The contained values are mostly Integer value objects so I don't think the size of the contained values matters too much here. 包含的值主要是整数值对象,所以我不认为包含的值的大小在这里太重要了。

What causes this 2 orders of magnitude difference? 是什么导致这2个数量级的差异? I'm not entirely sure that "JVM/collections libraries optimization" can cover the whole difference; 我不完全确定“JVM /集合库优化”可以涵盖整体差异; otherwise it'd have to be one hell of a JVM/java std lib optimization. 否则它必须是一个JVM / java std lib优化的地狱。

The space used should be the same on the Oracle JVM/OpenJDK for a 64-bit JVM with 32-bit references (Compressed oops) 对于具有32位引用的64位JVM,Oracle JVM / OpenJDK上使用的空间应该相同(压缩oops)

For a Node with two references 对于具有两个引用的节点

header: 12 bytes
two references: 8 bytes
alignment padding: 4 bytes

total is 24 bytes per node as all objects are aligned by 8 byte offsets by default. 每个节点的总数为24个字节,因为默认情况下所有对象都由8个字节的偏移量对齐。

For a Node with three references 对于具有三个引用的节点

header: 12 bytes
three references: 12 bytes
alignment padding: 0 bytes

the total is 24 bytes again. 总数再次是24个字节。

The real question is why did you see any difference at all. 真正的问题是你为什么看到任何差异。 This is most likely due to inaccurate memory accounting. 这很可能是由于内存记帐不准确造成的。

The JVM uses a TLAB (Thread Local Allocation Buffer) This allows the threads in a JVM to grab chunks of memory and allocate concurrently from those chunks.

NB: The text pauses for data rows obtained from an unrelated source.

Lemma remove_alternate_rounds_ok rounds i key id (v : Volume (C := C)) s : volume_ok v -> stripe_state_ok (v_file v) s ->
  exists r v', remove_alternate_rounds bld rounds i key id v s = Some (r, v') /\ volume_ok v'.
Proof using RamCacheLaws0.
  revert v. induction rounds as [|rounds IH]; intros v Hv Hs; cbn [remove_alternate_rounds]; [by eauto|].
  assert (Hone : forall w s', volume_ok w -> stripe_state_ok (v_file w) s' -> exists r v',
    (w ← invalidate_ram (fun c => snd <$> rc_remove (alternate_key key id) c) i s' w; Some (inr tt : VolumeError + unit, w)) = Some (r, v') /\ volume_ok v').
  { intros w s' Hw Hs'. destruct (invalidate_ram_ok _ _ i s' w Hw Hs' (drop_alternate key id)) as (v' & -> & H & _). cbn. eauto. }
  destruct (ha_head _) as [[head_rel cls]|]; [|by eauto]. destruct (find_alternate _ _ _ _ _ _ _ _ _) as [prev target link| |]; [|by eauto..].
  destruct cls; cycle 2.
  { destruct (invalidate_ram_ok _ _ i (set_dir s (snd (remove_at (ss_dir s) key head_rel))) v Hv (remove_at_state_ok _ _ _ _ Hs) (drop_all key))
      as (v' & -> & H & _). cbn. eauto. }
  all: destruct prev as [[pred_abs pred_id]|].
  1, 3: destruct (repoint_chain_link _ _ _ _ _ _ _ _) as [|file] eqn:Er; [by apply IH|]; apply repoint_length in Er;
    apply Hone; [by apply volume_ok_file|by eapply state_ok_file].
  all: destruct (successor _ _ _ _ _ _) as [err|[size|]] eqn:Esu; [by eauto| |by apply Hone; [|apply remove_at_state_ok]].
  all: case_match; [by apply IH; [apply volume_ok_event|]|]; case_match; [by apply IH; [apply volume_ok_event|]|].
  all: apply Hone; [done|]; apply insert_state_ok; [done| |apply wrap_fits; lia].
  all: apply successor_inside in Esu; apply in_data_area_range in Esu;
    pose proof (so_start _ (sk_stripe _ _ Hs)); pose proof (so_size _ (sk_stripe _ _ Hs)); lia.
Qed.

Lemma remove_alternate_ok key id (v : Volume (C := C)) : volume_ok v -> exists r v', remove_alternate_sync bld key id v = Some (r, v') /\ volume_ok v'.
Proof using RamCacheLaws0.
  intros Hv. unfold remove_alternate_sync. destruct (select_stripe v key) as [[i s]|] eqn:Hsel; [|by eauto]. destruct (negb _); [by eauto|].
  apply remove_alternate_rounds_ok; [done|]. eapply vo_stripes; [done|]. by eapply select_stripe_lookup.
Qed.

(** ** Writes of alternates *)

Lemma build_size key header content id next now : key_ok key -> build (alternate_builder key header content id next now) <> [] ->
  0 < Z.of_nat (length (build (alternate_builder key header content id next now))) < 2 ^ 33.
Proof.
  intros [Hk _] Hne. split; [destruct (build _); [done|cbn; lia]|]. revert Hne. unfold build, serialize_head. cbn [alternate_builder b_header b_content b_enable_checksum].
  destruct (Z.ltb_spec (2 ^ 32 - 1) (Z.of_nat kHeaderSize + Z.of_nat (length header) + Z.of_nat (length content))); [done|].
  destruct (Z.ltb_spec (2 ^ 32 - 1) (Z.of_nat (length header))); [done|]. set (d := head_document _ _). set (crc := le_bytes 4 _).
  assert (Hd : length (serialize_to d) = 132%nat).
  { unfold serialize_to, wire_chunks. cbn [concat]. rewrite !length_app, !length_le_bytes. unfold d, head_document; cbn. rewrite Hk. reflexivity. }
  unfold serialize. cbn [app].
  assert (Hw : length (write_at (serialize_to d ++ header) kChecksumOffset crc) = (132 + length header)%nat).
  { assert (Hc : (kChecksumOffset + length crc <= length (serialize_to d ++ header))%nat)
      by (rewrite length_app, Hd; unfold crc; rewrite length_le_bytes; cbn; lia).
    rewrite length_write_at by exact Hc. by rewrite length_app, Hd. }
  unfold kHeaderSize in *. destruct (write_at _ _ _) as [|x l]; [done|]. intros _. change (Z.of_nat (length ((x :: l) ++ content)) < 2 ^ 33). rewrite length_app, Hw. lia.
Qed.

Lemma walk_nodes_length depth s file snap rel cls followed nodes :
  (length (cw_nodes (walk_nodes depth s file snap rel cls followed nodes)) <= length nodes + depth)%nat.
Proof.
  revert rel cls followed nodes. induction depth as [|depth IH]; intros rel cls followed nodes; cbn [walk_nodes]; (destruct (_ =? _); [cbn; lia|]); [cbn; lia|].
  destruct (existsb _ _); [cbn; lia|]. destruct (header_at _ _) as [r|]; [|cbn; lia]. destruct (_ || _); [cbn; lia|].
  destruct (_ =? _); [cbn; rewrite length_app; cbn; lia|].
  destruct (admit_hop _ _ _ _ _); [cbn; rewrite length_app; cbn; lia|..]; (etransitivity; [apply IH|]); rewrite length_app; cbn; lia.
Qed.

Lemma copy_node_size s file key snap n b : stripe_ok s -> copy_node s file key snap n = Some b -> Z.of_nat (length b) <= 2 ^ 41.
Proof.
  intros Hs. unfold copy_node. case_match eqn:E; [done|]. rewrite !orb_false_iff, negb_false_iff, !Z.ltb_ge in E. destruct E as [[E1 E2] E3].
  intros (data & Hm & Hd)%bind_Some. case_match; [|done]. injection Hd as <-. rewrite length_app, length_replicate.
  apply in_data_area_range in E2. pose proof (so_start _ Hs). pose proof (so_size _ Hs). unfold kHeaderSize in E1.
  unfold map_region in Hm. case_match; [done|]. injection Hm as <-. assert (length (subspan file (Z.to_nat (st_offset s + cn_rel n)) (Z.to_nat (cn_len n))) <= Z.to_nat (cn_len n))%nat
    by (unfold subspan; rewrite length_take; lia).
  unfold align8. rewrite align_down_spec by lia. pose proof (Z.mul_div_le (u64 (cn_len n + 7)) (2 ^ 3) ltac:(lia)).
  assert (u64 (cn_len n + 7) = cn_len n + 7) by (apply Z.mod_small; lia). lia.
Qed.

Lemma carry_candidates_length seen l : (length (carry_candidates seen l) <= length l)%nat.
Proof. revert seen. induction l as [|n l IH]; intros seen; cbn [carry_candidates]; [done|]. case_bool_decide; cbn; [specialize (IH seen)|specialize (IH (cn_id n :: seen))]; lia. Qed.

Lemma length_omap_le {A B} (f : A -> option B) (l : list A) : (length (omap f l) <= length l)%nat.
Proof. induction l as [|x l IH]; cbn; [done|]. case_match; cbn; lia. Qed.

Lemma concat_size (l : list (list Z)) n : Forall (fun b => Z.of_nat (length b) <= n) l -> Z.of_nat (length (concat l)) <= n * Z.of_nat (length l).
Proof. induction 1; cbn; [lia|]. rewrite length_app. lia. Qed.

(** What is carried forward fits a slot size by far. *)
Lemma carry_size s gen file key snap chain id n : stripe_ok s ->
  Z.of_nat (length (cp_bytes (carry_retained_chain bld cfg s gen file key snap chain id n))) <= 2 ^ 41 * Z.of_nat (length chain).
Proof.
  intros Hs. unfold carry_retained_chain. case_match; [cbn [cp_bytes length]; lia|]. cbn [cp_bytes]. set (cand := carry_candidates _ _). set (kept := rev _).
  set (copied := omap _ kept). set (left := filter _ copied). etransitivity; [apply (concat_size _ (2 ^ 41))|].
  - apply Forall_fmap, Forall_forall. intros [m b] [_ Hin]%list_elem_of_filter. apply list_elem_of_omap in Hin as (x & _ & E).
    apply fmap_Some in E as (b' & Hc & [= -> ->]). by eapply copy_node_size.
  - assert (Hl : (length left <= length copied)%nat) by apply length_filter. assert (Hc : (length copied <= length kept)%nat) by apply length_omap_le.
    assert (Hk : (length kept <= length cand)%nat) by (unfold kept; rewrite length_rev; etransitivity; [apply length_omap_le|]; by rewrite length_imap).
    pose proof (carry_candidates_length [id] chain) as Hcc. fold cand in Hcc. rewrite length_fmap. lia.
Qed.

Lemma count_write_ok u d cr lr cf carry (v : Volume (C := C)) : volume_ok v -> volume_ok (count_write u d cr lr cf carry v) /\
  v_stripes (count_write u d cr lr cf carry v) = v_stripes v /\ v_file (count_write u d cr lr cf carry v) = v_file v.
Proof. intros [Hs Hr]. unfold count_write, event_if. repeat case_match; by split. Qed.

Lemma splices_length s key snap l file u d : (length file <= length (fold_left (splice bld s key snap) l (file, u, d)).1.1)%nat.
Proof.
  revert file u d. induction l as [|r l IH]; intros file u d; cbn [fold_left]; [done|]. unfold splice at 2.
  destruct (repoint_chain_link _ _ _ _ _ _ _ _) as [|file'] eqn:E; [apply IH|]. apply repoint_length in E. etransitivity; [exact E|apply IH].
Qed.

(** The room of the generation for [n] attempts. *)
Definition attempts_room (n : nat) (s : StripeState) : Prop := ws_gen (ss_log s) + 2 * (Z.of_nat n + 1) * (st_chunks (ss_stripe s) + 1) < 2 ^ 64.

(** An attempt on stripe [i], laid out as [st], leaves the volume in order,
    touches that stripe only, and its generation is at most [g] then. *)
Definition attempted (v : Volume (C := C)) (i : nat) (st : Stripe) (g : Z) (v' : Volume (C := C)) : Prop :=
  volume_ok v' /\ (v_stripes v' = v_stripes v \/
    exists s', v_stripes v' = <[i := s']> (v_stripes v) /\ ss_stripe s' = st /\ ws_gen (ss_log s') <= g).

Section publish.
Context (i : nat) (s : StripeState) (slot : WriteSlot) (n : Z) (v : Volume (C := C)).
Hypothesis Hv : volume_ok v.
Hypothesis Hs : stripe_state_ok (v_file v) s.
Hypothesis Hres : reserved bld (ss_stripe s) (ss_log s) n slot.
Hypothesis Hdef : slot_deferred_publish slot = true.
Hypothesis Hlock : slot_holds_write_lock slot = st_use_mmap (ss_stripe s).
Hypothesis Hn : 0 < n.
Hypothesis Hgen : ws_gen (ss_log s) + 2 * (st_chunks (ss_stripe s) + 1) < 2 ^ 64.

Lemma log_commit_ok file ok valid : (length (v_file v) <= length file)%nat -> exists log', commit_write_slot (ss_stripe s) slot ok valid (ss_log s) = (None, log') /\
  ws_gen log' = ws_gen (ss_log s) /\ stripe_state_ok file (set_log s log').
Proof using Hs Hres Hdef Hlock Hn Hgen.
  intros Hf. pose proof Hs as [Hst Hloc Hlog Hdir Hph Hfile Hdis].
  pose proof (commit_publishes bld (ss_stripe s) Hst n (ss_log s) slot ok valid Hlog Hres Hdef Hlock Hn Hgen) as Hc.
  destruct (commit_write_slot _ _ _ _ _) as [err log'] eqn:E. destruct Hc as (Hlog' & Eg & _). revert E. unfold commit_write_slot.
  rewrite Hdef, Hlock, Hloc. cbn [negb]. intros E. exists log'. split; [|split; [done|]].
  - destruct ok; injection E as <- <-; done.
  - apply (state_ok_file (v_file v)); [|done]. split; try done. cbn. rewrite Hph. destruct ok; injection E as _ <-; done.
Qed.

JVM使用TLAB(线程本地分配缓冲区)这允许JVM中的线程获取内存块并从这些块中同时分配。 On the downside, you only see how much memory is used from the common Eden space ie you have no idea how much of each chunk is used. 在缺点方面,您只能看到从常见的Eden空间中使用了多少内存,即您不知道每个块的使用量是多少。

A simple way around this is to turn off the TLAB which gives you byte-by-byte memory account (at the cost of some performance) 一个简单的方法是关闭TLAB,它为您提供逐字节内存帐户(以某些性能为代价)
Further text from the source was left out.